TASK DIRECTIONS>
Return, word for word, only the lines of the data below that lie between the line with "(** ** Histories run by a script *)" and the line with "(** * Controller: what", those two lines included.

PROVIDED DATA START

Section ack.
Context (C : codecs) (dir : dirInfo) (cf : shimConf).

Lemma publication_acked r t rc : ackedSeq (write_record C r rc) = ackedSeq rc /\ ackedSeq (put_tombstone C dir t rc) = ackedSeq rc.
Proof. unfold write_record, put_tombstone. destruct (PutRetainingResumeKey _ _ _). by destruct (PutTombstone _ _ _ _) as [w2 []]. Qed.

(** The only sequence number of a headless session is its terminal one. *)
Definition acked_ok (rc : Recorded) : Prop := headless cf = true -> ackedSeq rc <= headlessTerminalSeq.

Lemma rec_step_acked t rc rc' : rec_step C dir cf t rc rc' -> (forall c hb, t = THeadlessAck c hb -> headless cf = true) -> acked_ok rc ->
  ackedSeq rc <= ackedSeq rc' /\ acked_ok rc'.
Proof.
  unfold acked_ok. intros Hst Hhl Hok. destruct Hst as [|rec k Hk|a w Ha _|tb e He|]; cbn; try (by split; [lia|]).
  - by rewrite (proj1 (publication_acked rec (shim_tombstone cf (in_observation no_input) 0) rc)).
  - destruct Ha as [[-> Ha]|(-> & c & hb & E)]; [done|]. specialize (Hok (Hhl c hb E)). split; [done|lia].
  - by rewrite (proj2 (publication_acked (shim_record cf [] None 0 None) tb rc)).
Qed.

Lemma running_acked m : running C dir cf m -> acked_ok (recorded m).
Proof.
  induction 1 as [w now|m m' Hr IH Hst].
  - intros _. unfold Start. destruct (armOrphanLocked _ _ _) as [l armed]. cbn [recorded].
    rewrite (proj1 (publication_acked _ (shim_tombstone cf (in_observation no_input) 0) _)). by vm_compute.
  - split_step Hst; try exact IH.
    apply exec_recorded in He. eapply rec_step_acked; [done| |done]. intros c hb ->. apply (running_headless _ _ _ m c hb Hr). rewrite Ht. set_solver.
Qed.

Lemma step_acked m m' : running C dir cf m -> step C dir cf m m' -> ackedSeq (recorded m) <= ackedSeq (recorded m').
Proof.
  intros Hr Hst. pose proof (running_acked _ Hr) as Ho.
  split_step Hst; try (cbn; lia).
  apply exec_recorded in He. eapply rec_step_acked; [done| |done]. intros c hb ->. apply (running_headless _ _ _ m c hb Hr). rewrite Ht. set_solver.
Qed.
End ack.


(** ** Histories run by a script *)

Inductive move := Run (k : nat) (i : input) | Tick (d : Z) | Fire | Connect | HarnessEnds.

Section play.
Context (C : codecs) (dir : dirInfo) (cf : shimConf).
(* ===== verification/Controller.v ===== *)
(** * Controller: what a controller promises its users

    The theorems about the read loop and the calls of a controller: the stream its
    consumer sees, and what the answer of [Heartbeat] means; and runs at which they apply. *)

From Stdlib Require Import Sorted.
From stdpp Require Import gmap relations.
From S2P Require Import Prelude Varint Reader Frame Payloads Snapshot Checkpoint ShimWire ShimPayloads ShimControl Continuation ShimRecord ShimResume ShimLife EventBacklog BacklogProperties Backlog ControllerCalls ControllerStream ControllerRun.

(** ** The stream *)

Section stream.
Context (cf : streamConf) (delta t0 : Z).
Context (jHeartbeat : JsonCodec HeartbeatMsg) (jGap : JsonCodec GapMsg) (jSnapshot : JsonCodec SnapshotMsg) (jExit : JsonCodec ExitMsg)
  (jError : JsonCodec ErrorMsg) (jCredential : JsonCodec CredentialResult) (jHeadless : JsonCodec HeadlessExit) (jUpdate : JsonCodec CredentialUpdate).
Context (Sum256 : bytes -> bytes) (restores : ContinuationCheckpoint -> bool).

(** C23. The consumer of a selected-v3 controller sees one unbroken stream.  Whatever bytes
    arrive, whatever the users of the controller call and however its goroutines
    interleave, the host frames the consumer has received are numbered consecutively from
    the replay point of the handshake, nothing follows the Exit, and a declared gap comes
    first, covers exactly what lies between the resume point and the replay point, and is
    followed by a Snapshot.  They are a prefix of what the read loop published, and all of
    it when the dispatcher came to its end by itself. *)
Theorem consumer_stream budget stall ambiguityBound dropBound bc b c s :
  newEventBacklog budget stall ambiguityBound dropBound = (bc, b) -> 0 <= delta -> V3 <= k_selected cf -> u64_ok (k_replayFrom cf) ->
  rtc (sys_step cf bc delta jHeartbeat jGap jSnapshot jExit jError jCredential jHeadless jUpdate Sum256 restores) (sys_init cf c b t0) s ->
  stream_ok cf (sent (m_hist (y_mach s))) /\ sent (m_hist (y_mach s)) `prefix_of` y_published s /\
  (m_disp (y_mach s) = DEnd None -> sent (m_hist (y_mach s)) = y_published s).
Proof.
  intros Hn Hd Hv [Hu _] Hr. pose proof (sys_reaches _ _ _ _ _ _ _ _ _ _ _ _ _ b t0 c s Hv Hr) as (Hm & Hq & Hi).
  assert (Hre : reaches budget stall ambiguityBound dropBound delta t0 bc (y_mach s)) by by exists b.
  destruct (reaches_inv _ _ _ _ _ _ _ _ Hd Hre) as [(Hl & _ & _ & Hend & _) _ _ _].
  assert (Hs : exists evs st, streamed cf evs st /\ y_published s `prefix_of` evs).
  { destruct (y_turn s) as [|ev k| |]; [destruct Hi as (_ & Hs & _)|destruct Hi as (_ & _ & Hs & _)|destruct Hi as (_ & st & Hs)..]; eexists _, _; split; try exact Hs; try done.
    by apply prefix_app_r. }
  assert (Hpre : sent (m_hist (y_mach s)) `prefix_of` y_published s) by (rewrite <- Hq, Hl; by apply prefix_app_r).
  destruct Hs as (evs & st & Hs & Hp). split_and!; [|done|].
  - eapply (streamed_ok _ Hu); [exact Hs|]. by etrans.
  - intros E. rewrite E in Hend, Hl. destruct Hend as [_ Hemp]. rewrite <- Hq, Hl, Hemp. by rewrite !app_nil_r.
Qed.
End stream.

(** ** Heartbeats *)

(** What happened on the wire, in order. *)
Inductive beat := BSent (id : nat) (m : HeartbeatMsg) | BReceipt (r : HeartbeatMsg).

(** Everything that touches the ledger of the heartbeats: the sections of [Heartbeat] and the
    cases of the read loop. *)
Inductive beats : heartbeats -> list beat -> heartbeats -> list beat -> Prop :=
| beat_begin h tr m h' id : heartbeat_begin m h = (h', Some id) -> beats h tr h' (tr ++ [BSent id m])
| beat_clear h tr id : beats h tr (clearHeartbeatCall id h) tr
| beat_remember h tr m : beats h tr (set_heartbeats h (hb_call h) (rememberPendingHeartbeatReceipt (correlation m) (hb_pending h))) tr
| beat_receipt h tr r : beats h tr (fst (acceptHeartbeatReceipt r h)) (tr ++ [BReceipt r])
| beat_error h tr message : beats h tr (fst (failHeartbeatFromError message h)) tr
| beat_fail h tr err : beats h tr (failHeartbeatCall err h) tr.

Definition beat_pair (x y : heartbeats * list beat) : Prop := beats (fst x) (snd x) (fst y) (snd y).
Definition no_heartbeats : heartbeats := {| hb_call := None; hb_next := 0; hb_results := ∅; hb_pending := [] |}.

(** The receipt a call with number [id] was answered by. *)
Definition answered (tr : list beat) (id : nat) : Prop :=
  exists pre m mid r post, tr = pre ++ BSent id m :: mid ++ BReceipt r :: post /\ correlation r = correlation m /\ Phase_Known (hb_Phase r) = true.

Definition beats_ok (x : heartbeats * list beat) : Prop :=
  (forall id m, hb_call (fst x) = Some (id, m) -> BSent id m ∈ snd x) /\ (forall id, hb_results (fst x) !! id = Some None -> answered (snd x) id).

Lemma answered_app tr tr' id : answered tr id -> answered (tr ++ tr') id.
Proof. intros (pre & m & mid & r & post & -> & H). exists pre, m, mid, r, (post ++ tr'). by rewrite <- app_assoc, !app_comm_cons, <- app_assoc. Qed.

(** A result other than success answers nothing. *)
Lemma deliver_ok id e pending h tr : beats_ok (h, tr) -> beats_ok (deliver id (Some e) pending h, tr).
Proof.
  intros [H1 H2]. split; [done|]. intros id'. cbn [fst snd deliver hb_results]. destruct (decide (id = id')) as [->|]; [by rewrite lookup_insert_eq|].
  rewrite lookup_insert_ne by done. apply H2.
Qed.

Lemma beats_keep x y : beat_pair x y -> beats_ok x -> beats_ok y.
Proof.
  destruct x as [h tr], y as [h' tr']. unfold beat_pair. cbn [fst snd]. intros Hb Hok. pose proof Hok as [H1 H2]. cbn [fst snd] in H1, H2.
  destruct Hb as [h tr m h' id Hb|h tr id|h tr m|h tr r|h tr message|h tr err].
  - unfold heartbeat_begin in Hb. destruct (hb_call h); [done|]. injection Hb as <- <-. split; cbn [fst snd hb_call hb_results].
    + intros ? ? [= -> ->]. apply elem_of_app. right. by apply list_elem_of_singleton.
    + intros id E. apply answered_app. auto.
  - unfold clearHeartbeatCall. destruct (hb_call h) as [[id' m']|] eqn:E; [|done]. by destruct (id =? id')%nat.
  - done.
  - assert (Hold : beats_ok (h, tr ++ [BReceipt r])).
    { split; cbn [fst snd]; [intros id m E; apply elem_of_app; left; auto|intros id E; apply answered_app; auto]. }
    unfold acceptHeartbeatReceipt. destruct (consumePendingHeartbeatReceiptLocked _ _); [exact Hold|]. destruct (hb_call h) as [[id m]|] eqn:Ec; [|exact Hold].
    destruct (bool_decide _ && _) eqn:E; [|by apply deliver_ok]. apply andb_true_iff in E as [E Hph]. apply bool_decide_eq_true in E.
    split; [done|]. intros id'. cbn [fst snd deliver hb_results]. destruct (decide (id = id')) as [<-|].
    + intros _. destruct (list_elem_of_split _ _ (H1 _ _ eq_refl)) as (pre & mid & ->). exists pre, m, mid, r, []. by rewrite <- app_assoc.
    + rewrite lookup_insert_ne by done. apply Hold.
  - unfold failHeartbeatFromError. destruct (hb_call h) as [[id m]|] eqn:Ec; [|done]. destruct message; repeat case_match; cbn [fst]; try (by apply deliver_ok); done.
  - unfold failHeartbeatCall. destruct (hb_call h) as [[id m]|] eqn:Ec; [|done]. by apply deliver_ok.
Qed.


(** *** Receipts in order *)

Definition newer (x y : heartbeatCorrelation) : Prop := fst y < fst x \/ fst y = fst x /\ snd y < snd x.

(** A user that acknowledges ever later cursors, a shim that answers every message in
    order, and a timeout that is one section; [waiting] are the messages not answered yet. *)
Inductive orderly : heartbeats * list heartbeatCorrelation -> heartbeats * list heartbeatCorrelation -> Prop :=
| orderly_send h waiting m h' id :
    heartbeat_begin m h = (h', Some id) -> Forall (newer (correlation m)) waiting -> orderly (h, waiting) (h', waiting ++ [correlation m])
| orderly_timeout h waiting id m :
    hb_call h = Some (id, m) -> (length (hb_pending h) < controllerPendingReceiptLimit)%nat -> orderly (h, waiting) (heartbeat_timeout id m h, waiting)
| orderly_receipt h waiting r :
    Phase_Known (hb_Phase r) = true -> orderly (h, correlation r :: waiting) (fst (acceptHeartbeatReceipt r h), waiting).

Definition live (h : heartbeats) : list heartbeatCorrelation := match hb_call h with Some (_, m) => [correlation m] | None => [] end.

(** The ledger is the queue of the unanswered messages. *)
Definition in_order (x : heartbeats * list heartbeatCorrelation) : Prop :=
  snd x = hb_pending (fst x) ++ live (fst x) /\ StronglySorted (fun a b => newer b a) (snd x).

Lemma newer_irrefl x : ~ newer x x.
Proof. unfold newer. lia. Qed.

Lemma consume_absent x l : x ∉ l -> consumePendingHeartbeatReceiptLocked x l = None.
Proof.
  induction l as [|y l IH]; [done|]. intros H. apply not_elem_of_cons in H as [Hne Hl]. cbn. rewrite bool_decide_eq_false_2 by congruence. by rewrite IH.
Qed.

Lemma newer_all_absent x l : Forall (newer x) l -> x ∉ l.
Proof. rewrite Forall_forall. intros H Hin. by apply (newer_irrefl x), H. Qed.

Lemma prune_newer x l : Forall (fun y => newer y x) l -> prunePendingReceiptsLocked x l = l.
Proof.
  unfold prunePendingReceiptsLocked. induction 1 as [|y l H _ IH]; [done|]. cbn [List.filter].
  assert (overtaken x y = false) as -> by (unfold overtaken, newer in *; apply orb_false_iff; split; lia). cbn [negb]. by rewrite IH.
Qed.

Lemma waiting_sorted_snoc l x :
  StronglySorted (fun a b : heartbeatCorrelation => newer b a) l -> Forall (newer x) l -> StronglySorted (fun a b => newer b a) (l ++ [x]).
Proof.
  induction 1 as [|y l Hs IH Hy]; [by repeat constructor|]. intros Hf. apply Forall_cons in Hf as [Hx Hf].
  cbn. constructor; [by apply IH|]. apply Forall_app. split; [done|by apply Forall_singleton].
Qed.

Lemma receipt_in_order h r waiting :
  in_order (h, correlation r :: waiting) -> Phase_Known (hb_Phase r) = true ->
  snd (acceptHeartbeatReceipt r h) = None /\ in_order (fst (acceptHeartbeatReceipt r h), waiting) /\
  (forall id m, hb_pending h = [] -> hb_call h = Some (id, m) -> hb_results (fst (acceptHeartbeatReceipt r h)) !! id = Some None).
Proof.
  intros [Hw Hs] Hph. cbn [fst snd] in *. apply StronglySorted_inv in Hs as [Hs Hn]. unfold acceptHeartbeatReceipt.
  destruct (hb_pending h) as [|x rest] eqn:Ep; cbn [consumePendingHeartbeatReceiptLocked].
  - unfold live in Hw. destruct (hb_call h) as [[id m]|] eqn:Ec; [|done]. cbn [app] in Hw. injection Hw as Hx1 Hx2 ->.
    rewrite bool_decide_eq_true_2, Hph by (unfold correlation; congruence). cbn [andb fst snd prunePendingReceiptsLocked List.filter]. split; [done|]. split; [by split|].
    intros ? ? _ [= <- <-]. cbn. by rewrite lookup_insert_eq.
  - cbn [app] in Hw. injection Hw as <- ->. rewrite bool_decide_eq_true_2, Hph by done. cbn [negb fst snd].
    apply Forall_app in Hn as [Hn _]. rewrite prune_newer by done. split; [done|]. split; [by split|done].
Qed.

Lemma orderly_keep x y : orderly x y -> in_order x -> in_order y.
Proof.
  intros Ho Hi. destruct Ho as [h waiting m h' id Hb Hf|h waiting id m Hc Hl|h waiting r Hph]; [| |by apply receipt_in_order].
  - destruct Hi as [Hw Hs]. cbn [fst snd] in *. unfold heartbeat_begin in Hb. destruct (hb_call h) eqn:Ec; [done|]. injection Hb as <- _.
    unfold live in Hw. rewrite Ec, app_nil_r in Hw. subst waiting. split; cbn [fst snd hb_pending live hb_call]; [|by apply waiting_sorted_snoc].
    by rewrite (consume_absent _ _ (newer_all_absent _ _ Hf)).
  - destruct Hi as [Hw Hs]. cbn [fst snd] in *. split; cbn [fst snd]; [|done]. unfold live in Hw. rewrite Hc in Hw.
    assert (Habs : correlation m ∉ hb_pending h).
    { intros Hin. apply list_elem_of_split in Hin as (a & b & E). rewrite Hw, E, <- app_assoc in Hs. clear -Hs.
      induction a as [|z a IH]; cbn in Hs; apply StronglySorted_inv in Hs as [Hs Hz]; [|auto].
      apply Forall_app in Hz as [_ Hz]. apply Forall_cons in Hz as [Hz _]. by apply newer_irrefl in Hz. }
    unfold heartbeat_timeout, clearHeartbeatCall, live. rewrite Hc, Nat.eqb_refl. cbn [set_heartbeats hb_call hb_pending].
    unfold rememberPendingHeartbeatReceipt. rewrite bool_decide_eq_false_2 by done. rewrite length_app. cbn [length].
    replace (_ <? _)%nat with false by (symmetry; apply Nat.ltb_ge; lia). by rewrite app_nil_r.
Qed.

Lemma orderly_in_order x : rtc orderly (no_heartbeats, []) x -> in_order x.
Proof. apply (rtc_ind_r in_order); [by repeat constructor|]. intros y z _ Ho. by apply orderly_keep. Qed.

PROVIDED DATA END

YOUR RESPONSE>
(** ** Histories run by a script *)

Inductive move := Run (k : nat) (i : input) | Tick (d : Z) | Fire | Connect | HarnessEnds.

Section play.
Context (C : codecs) (dir : dirInfo) (cf : shimConf).
(* ===== verification/Controller.v ===== *)
(** * Controller: what a controller promises its users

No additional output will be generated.